> _TASK STATEMENT_:
Look for "subst" in the material below and show each line that contains it.

> _DATA TO EXAMINE_:
::::::::::
(** ** Splitting: lemmas on readSize and readKind *)

Lemma lor_shift_add a c : 0 ≤ a → 0 ≤ c < 256 → Z.lor (Z.shiftl a 8) c = a * 256 + c.
Proof.
  intros Ha Hc. rewrite Z.shiftl_mul_pow2 by lia. change (2 ^ 8) with 256.
  rewrite <- Z.add_lor_land. rewrite <- (Z.add_0_r (_ + _)) at 1.
  assert (Hl : Z.land (a * 256) c = 0); [|lia].
  apply Z.bits_inj'. intros n Hn. rewrite Z.land_spec, Z.bits_0.
  destruct (decide (n < 8)).
  - replace (a * 256) with (a * 2 ^ 8) by lia. by rewrite Z.mul_pow2_bits_low.
  - destruct (decide (c = 0)) as [->|]; [by rewrite Z.bits_0, andb_false_r|].
    rewrite (Z.bits_above_log2 c n), andb_false_r; [done|lia|].
    apply Z.lt_le_trans with 8; [|lia]. apply Z.log2_lt_pow2; lia.
Qed.

Lemma readSize_fold l acc : 0 ≤ acc →
  foldl (fun acc c => Z.lor (Z.shiftl acc 8) (b2z c)) acc l =
  foldl (fun acc c => acc * 256 + b2z c) acc l.
Proof.
  revert acc. induction l as [|b l IH]; intros acc Hacc; cbn; [done|].
  pose proof (b2z_range b). rewrite lor_shift_add, IH by lia. done.
Qed.

(** A byte string without leading zero is the minimal form of its value. *)
Lemma be_min_be_value b l : b2z b ≠ 0 → be_min (be_value (b :: l)) = b :: l.
Proof.
  intros Hb. pose proof (b2z_range b). unfold be_min.
  assert (E : min_len (be_value (b :: l)) = length (b :: l)).
  { cbn [length]. apply min_len_range. split.
    - rewrite be_value_cons. pose proof (be_value_nonneg l). unfold zlen.
      assert (0 < 2 ^ (8 * Z.of_nat (length l))) by (apply Z.pow_pos_nonneg; lia). nia.
    - exact (be_value_lt (b :: l)). }
  rewrite E. apply be_bytes_be_value.
Qed.
Lemma decodeFields_decodes fs rs : Forall2 field_decodes fs rs →
  decodes_payload (fun _ => decodeFields fs) (fields_enc rs).
Proof.
  intros HF. split.
  - induction HF as [|[dec o] [R o'] fs rs [D Ho] HF IH]; intros s inp n st Hp Hu Hst Hlen; cbn [decodeFields].
    { left. exists [], [], inp, s. split; [done|]. split; [constructor|]. split; [done|].
      change (zlen []) with 0. by rewrite Z.sub_0_r, u64_small. }
    cbn in D, Ho. subst o'. assert (Hst' : limits (n :: st)) by (by constructor). cbn [fst snd].
    destruct (d_sound s inp (n :: st) Hp Hst' Hlen) as
      [(v & enc & rest & s1 & -> & HR & -> & Hp1)|[(e & s1 & -> & He)|[-> (st' & [= -> _])]]].
    + rewrite zlen_app in Hlen. pose proof (zlen_nonneg enc). unfold mbind, stm_bind. cbn [sub_top] in Hp1.
      destruct (IH s1 rest (u64 (n - zlen enc)) st Hp1) as
        [(vs & pl & rest' & s2 & -> & Hfe & -> & Hp2)|(e & s2 & -> & He)];
        try done; [by auto with geth|lia| |right; by eexists _, _].
      left. exists (v :: vs), (enc ++ pl), rest', s2. split; [done|]. split; [by constructor|].
      split; [by rewrite app_assoc|].
      replace (u64 (n - zlen (enc ++ pl))) with (u64 (u64 (n - zlen enc) - zlen pl)); [done|].
      unfold u64. rewrite Zminus_mod_idemp_l, zlen_app. f_equal. lia.
    + right. destruct e; first done; by eexists _, _.
    + destruct o as [z|]; [left|right; by eexists _, _].
      exists (z :: omap snd rs), [], inp, s. split; [|split; [constructor|done]].
      do 2 f_equal. change (zeroFields ((dec, Some z) :: fs)) with (z :: zeroFields fs).
      by rewrite (zeroFields_rel fs rs).
  - induction HF as [|[dec o] [R o'] fs rs [D Ho] HF IH]; intros s vs pl rest st Hp Hst Hlen Hfe;
      inversion Hfe; subst; clear Hfe; cbn [decodeFields].
    + eauto.
    + cbn in D, Ho. subst o'. cbn [fst snd]. rewrite <- app_assoc in *. rewrite !zlen_app in *.
      pose proof (zlen_nonneg enc). pose proof (zlen_nonneg pl0). pose proof (zlen_nonneg rest).
      assert (Hu : is_u64 (zlen enc + zlen pl0)) by (unfold is_u64; lia).
      destruct (d_complete s v enc (pl0 ++ rest) (zlen enc + zlen pl0 :: st)) as (s1 & -> & Hp1); try done.
      { by constructor. } { rewrite !zlen_app; lia. } { cbn; lia. }
      cbn [sub_top] in Hp1. rewrite Z.add_simpl_l, u64_small in Hp1 by (unfold is_u64 in *; lia).
      unfold mbind, stm_bind. destruct (IH s1 vs0 pl0 rest st Hp1) as (s2 & -> & Hp2); try done; [rewrite zlen_app; lia|].
      by exists s2.
    + cbn in D, Ho. subst o. cbn [fst snd]. cbn [app] in Hp. rewrite (d_EOL s rest st Hp).
      exists s. split; [|done]. do 2 f_equal.
      change (zeroFields ((dec, Some z) :: fs)) with (z :: zeroFields fs). by rewrite (zeroFields_rel fs rs).
Qed.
::::::::::
> _ANSWER FOR THIS EXERCISE_:
    cbn in D, Ho. subst o'. assert (Hst' : limits (n :: st)) by (by constructor). cbn [fst snd].
      inversion Hfe; subst; clear Hfe; cbn [decodeFields].
    + cbn in D, Ho. subst o'. cbn [fst snd]. rewrite <- app_assoc in *. rewrite !zlen_app in *.
    + cbn in D, Ho. subst o. cbn [fst snd]. cbn [app] in Hp. rewrite (d_EOL s rest st Hp).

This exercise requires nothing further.